Virtual tour of 'world's deepest space pool'

A digital art impression of how the new 50m (164ft) deep pool at the University of Essex will look if it is built. Credit: Cityscape Digital

The proposed 50m (164ft) deep pool at the University of Essex would be used for spaceflight and human endurance research.

It would simulate the microgravity of outer space, and would be far deeper than NASA's own 12m (40ft) deep training pool in Houston, Texas.

The project, which has been backed by British astronaut Major Tim Peake, is expected to cost £40m.

John Vickers, chief executive of Blue Abyss, said construction is expected to take between 18 months and two years.

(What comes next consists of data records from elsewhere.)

(** * ChatWithDoc: page attribution and chat submission of the PDF chat client

    A shallow embedding of the client script of the repository (the
    functions [findPageForText], [formatAIResponse], [sendMessage] and
    [askSuggestedQuestion]) together with the properties of the answer
    grounding heuristic and of the message submission guard.  The second
    part adds the extraction of the page texts, the overview message, the
    document viewer, the upload widgets and the session history of
    [history.js], with the properties they keep.

    Strings.  A JavaScript string is a sequence of UTF-16 code units.  The
    model takes [list ascii], read as the code units 0..255 (Latin-1); on that
    range [toLowerCase], [trim], [\s], [\w] and [\d] are modelled exactly, and
    text with code units above 255 is outside the model. *)

From Stdlib Require Import Ascii String NArith List Bool Arith Lia.
From stdpp Require Import base option list gmap.
Import ListNotations.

The viewer is then taken under water into a large main section of the pool where there are various ledgers and other divers around. Credit: BlueAbyss/CitiscapeDigital

Mr Vickers said the pool could be used for human spaceflight research programmes, environmental monitoring, training in advanced commercial diving techniques, marine and human physiology research and aerospace development.

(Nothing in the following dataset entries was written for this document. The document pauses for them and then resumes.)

(** * cca_zoo: the iterative alternating-optimisation engine

    A shallow embedding of the inner loops of cca_zoo and of the helpers
    they call:

    - [cca_zoo/linear/_iterative/_altmaxvar.py]  (module [LinearAltMaxVar])
    - [cca_zoo/linear/_iterative/_scca_pmd.py]   (module [PMD])
    - [cca_zoo/models/_iterative/_altmaxvar.py]  (module [ModelsAltMaxVar])
    - [cca_zoo/models/_iterative/_elastic.py]    (module [Elastic])
    - [cca_zoo/models/cca_base.py] and [cca_zoo/models/_multiview/_mcca.py]
      (modules [Transform], [MCCA] and [GridSearch])

    The parameter checks and the initialisers of the loops are in the
    modules [PMDParams], [ModelsInitialize] and [ElasticConfig].

    NumPy arrays are lists of rows.  float64 is idealised: exact rationals
    [Q] where a run is evaluated, reals [R] where the code takes square
    roots and norms, and a rational-or-NaN type where the code tests
    [np.isnan].  Rounding is not modelled.  External collaborators (the
    SVD routine, the regression solvers, pyproximal's constructors, the
    random generator) are section variables.

    Part I holds the definitions, Part II the lemmas and theorems. *)

From Stdlib Require Import String Ascii.
From Stdlib Require Import List Bool Arith Lia ZArith.
From Stdlib Require Import QArith Qabs.
From Stdlib Require Import Reals Lra.
Import ListNotations.

Set Implicit Arguments.
Local Close Scope Q_scope.
Local Close Scope R_scope.
Local Open Scope nat_scope.

(* ================================================================== *)
(** * Part I: definitions *)

(** ** Python exceptions and fallible computations *)

Inductive exn : Type :=
| ValueError (msg : string)
| TypeError
| AttributeError
| IndexError
| KeyError
| LinAlgError
| NotFittedError
| DegenerateWeightsError.

Inductive result (A : Type) : Type :=
| Ok (a : A)
| Raise (e : exn).
Arguments Ok {A} a.
Arguments Raise {A} e.

Definition bind {A B} (r : result A) (k : A -> result B) : result B :=
  match r with
  | Ok a => k a
  | Raise e => Raise e
  end.

Notation "x <- c ;; k" := (bind c (fun x => k))
  (at level 61, c at next level, right associativity).

(** [l[i]] for a non-negative [i]; out of range raises [IndexError]. *)
Definition index {A} (l : list A) (i : nat) : result A :=
  match nth_error l i with
  | Some a => Ok a
  | None => Raise IndexError
  end.

(** [l[i]] for a Python integer: a negative [i] counts from the end. *)
Definition py_index {A} (l : list A) (i : Z) : result A :=
  if (i <? 0)%Z
  then (if (- i <=? Z.of_nat (length l))%Z
        then index l (Z.to_nat (Z.of_nat (length l) + i))
        else Raise IndexError)
  else index l (Z.to_nat i).

(** [l[i] = v] on a list that has index [i]. *)
Fixpoint set_nth {A} (l : list A) (i : nat) (v : A) : list A :=
  match l, i with
  | [], _ => []
  | _ :: t, O => v :: t
  | h :: t, S i' => h :: set_nth t i' v
  end.

(** [l] without its element of index [i] (a boolean mask [arange != i]). *)
Fixpoint drop_nth {A} (l : list A) (i : nat) : list A :=
  match l, i with
  | [], _ => []
  | _ :: t, O => t
  | h :: t, S i' => h :: drop_nth t i'
  end.

Fixpoint zip_with {A B C} (f : A -> B -> C) (l : list A) (l' : list B) : list C :=
  match l, l' with
  | a :: t, b :: t' => f a b :: zip_with f t t'
  | _, _ => []
  end.

(** A computation for each element in turn, stopping at the first raise. *)
Fixpoint map_result {A B} (f : A -> result B) (l : list A) : result (list B) :=
  match l with
  | [] => Ok []
  | a :: t => b <- f a ;; bs <- map_result f t ;; Ok (b :: bs)
  end.

(** ** Scalars *)

(** What the code asks of an array element. *)
Class Num (F : Type) : Type := {
  zero : F;
  one : F;
  add : F -> F -> F;
  sub : F -> F -> F;
  mul : F -> F -> F;
  abs : F -> F;
  leb : F -> F -> bool;
  is_nan : F -> bool
}.

(** Elements that can also be divided, for means and tolerances. *)
Class Frac (F : Type) : Type := {
  div : F -> F -> F;
  of_int : Z -> F
}.

#[export] Instance Num_Q : Num Q :=
  {| zero := 0%Q; one := 1%Q; add := Qplus; sub := Qminus; mul := Qmult;
     abs := Qabs; leb := Qle_bool; is_nan := fun _ => false |}.
#[export] Instance Frac_Q : Frac Q :=
  {| div := Qdiv; of_int := inject_Z |}.

Definition Rleb (x y : R) : bool := if Rle_dec x y then true else false.
Definition Rltb (x y : R) : bool := if Rlt_dec x y then true else false.
Definition Reqb (x y : R) : bool := if Req_dec_T x y then true else false.

#[export] Instance Num_R : Num R :=
  {| zero := 0%R; one := 1%R; add := Rplus; sub := Rminus; mul := Rmult;
     abs := Rabs; leb := Rleb; is_nan := fun _ => false |}.
#[export] Instance Frac_R : Frac R :=
  {| div := Rdiv; of_int := IZR |}.

(** A float that may be NaN. *)
Inductive npfloat : Type :=
| Val (q : Q)
| NaN.

Definition lift1 (f : Q -> Q) (x : npfloat) : npfloat :=
  match x with
  | Val a => Val (f a)
  | NaN => NaN
  end.

Definition lift2 (f : Q -> Q -> Q) (x y : npfloat) : npfloat :=
  match x, y with
  | Val a, Val b => Val (f a b)
  | _, _ => NaN
  end.

#[export] Instance Num_npfloat : Num npfloat :=
  {| zero := Val 0; one := Val 1;
     add := lift2 Qplus; sub := lift2 Qminus; mul := lift2 Qmult;
     abs := lift1 Qabs;
     leb := fun x y => match x, y with
                       | Val a, Val b => Qle_bool a b
                       | _, _ => false
                       end;
     is_nan := fun x => match x with NaN => true | Val _ => false end |}.

(** ** Arrays *)

Definition Vector (F : Type) : Type := list F.
Definition Matrix (F : Type) : Type := list (list F).

(** An array of any rank, for the shapes [np.array] and [np.stack] build. *)
#[warnings="-register-all"] Inductive ndarray (F : Type) : Type :=
| Scalar (x : F)
| Array (items : list (ndarray F)).
Arguments Scalar {F} x.
Arguments Array {F} items.

Fixpoint shape {F} (a : ndarray F) : list nat :=
  match a with
  | Scalar _ => []
  | Array items =>
      length items :: match items with
                      | [] => []
                      | x :: _ => shape x
                      end
  end.

Definition of_vector {F} (v : Vector F) : ndarray F := Array (map Scalar v).
Definition of_matrix {F} (A : Matrix F) : ndarray F := Array (map of_vector A).

Section Linalg.
Context {F : Type} `{NF : Num F}.

(** [A.shape[0]] and [A.shape[1]]. *)
Definition nrows (A : Matrix F) : nat := length A.
Definition ncols (A : Matrix F) : nat :=
  match A with [] => 0 | r :: _ => length r end.

Definition shape_is (m n : nat) (A : Matrix F) : Prop :=
  length A = m /\ Forall (fun r => length r = n) A.

Definition get (A : Matrix F) (i j : nat) : F := nth j (nth i A []) zero.

Definition tabulate (m n : nat) (f : nat -> nat -> F) : Matrix F :=
  map (fun i => map (f i) (seq 0 n)) (seq 0 m).

Fixpoint sumn (n : nat) (f : nat -> F) : F :=
  match n with
  | O => zero
  | S k => add (sumn k f) (f k)
  end.

(** [A @ B] *)
Definition matmul (A B : Matrix F) : Matrix F :=
  tabulate (nrows A) (ncols B)
    (fun i j => sumn (ncols A) (fun l => mul (get A i l) (get B l j))).

(** [A.T] *)
Definition transpose (A : Matrix F) : Matrix F :=
  tabulate (ncols A) (nrows A) (fun i j => get A j i).

(** [np.eye(n)], [np.zeros((m, n))] and [np.ones((m, n))]. *)
Definition identity (n : nat) : Matrix F :=
  tabulate n n (fun i j => if Nat.eqb i j then one else zero).
Definition zeros (m n : nat) : Matrix F := repeat (repeat zero n) m.
Definition ones (m n : nat) : Matrix F := repeat (repeat one n) m.

(** Element-wise [A + B], [A - B] and scalar [c * A] on equal shapes. *)
Definition madd (A B : Matrix F) : Matrix F := zip_with (zip_with add) A B.
Definition msub (A B : Matrix F) : Matrix F := zip_with (zip_with sub) A B.
Definition mscale (c : F) (A : Matrix F) : Matrix F := map (map (mul c)) A.

(** [S.sum(axis=0)] of a non-empty stack of equally shaped matrices. *)
Definition sum_axis0 (S : list (Matrix F)) : Matrix F :=
  match S with
  | [] => []
  | M :: rest => fold_left madd rest M
  end.

(** [np.isnan(S).sum()] over a stack of matrices. *)
Definition count_nan (S : list (Matrix F)) : nat :=
  length (filter is_nan (concat (concat S))).

(** [x . y] and [A @ v] for a one-dimensional [v]. *)
Fixpoint dot (x y : Vector F) : F :=
  match x, y with
  | a :: x', b :: y' => add (mul a b) (dot x' y')
  | _, _ => zero
  end.

Definition matvec (A : Matrix F) (v : Vector F) : Vector F :=
  map (fun row => dot row v) A.

End Linalg.

(** The outcome of [np.linalg.svd(R, full_matrices=False)]. *)
Definition svd_routine (F : Type) : Type :=
  Matrix F -> result (Matrix F * Vector F * Matrix F).

(** ** Orthonormal columns and the contract of the SVD routine *)

Definition kron (a b : nat) : R := if Nat.eqb a b then 1%R else 0%R.

(** [A] has orthonormal columns: [A.T @ A] is the identity. *)
Definition orthonormal_columns (k : nat) (A : Matrix R) : Prop :=
  matmul (transpose A) A = identity k.

(** [np.diag(S)] *)
Definition diag (S : Vector R) : Matrix R :=
  tabulate (length S) (length S)
    (fun i j => if Nat.eqb i j then nth i S 0%R else 0%R).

He has been in discussions about the pool with both the European Space Agency and the Chinese authorities, he said. "We want this to be a global facility," he said.

The world's current deepest pool is the Y-40 diving pool in Montegrotto Terme, Italy, which is 42m (137ft) deep.

Maj Peake, who carried out a European Space Agency (ESA) spacewalk in January, has previously voiced his support for project, saying it would "be an outstanding European facility".

At the bottom of the pool tube is a sign showing the eventual depth of 50m (164ft). Credit: BlueAbyss/CitiscapeDigital

Mr Vickers said the digital depiction of the pool made him feel "giddy" when he first saw it using a virtual reality headset.

"It brought my vision to life. I had not expected it to be as visceral an experience as it turned out to be," he said.

"People can now see what I've been thinking about and if this facility can help young people get more involved or interested in our marine environment then that would be great."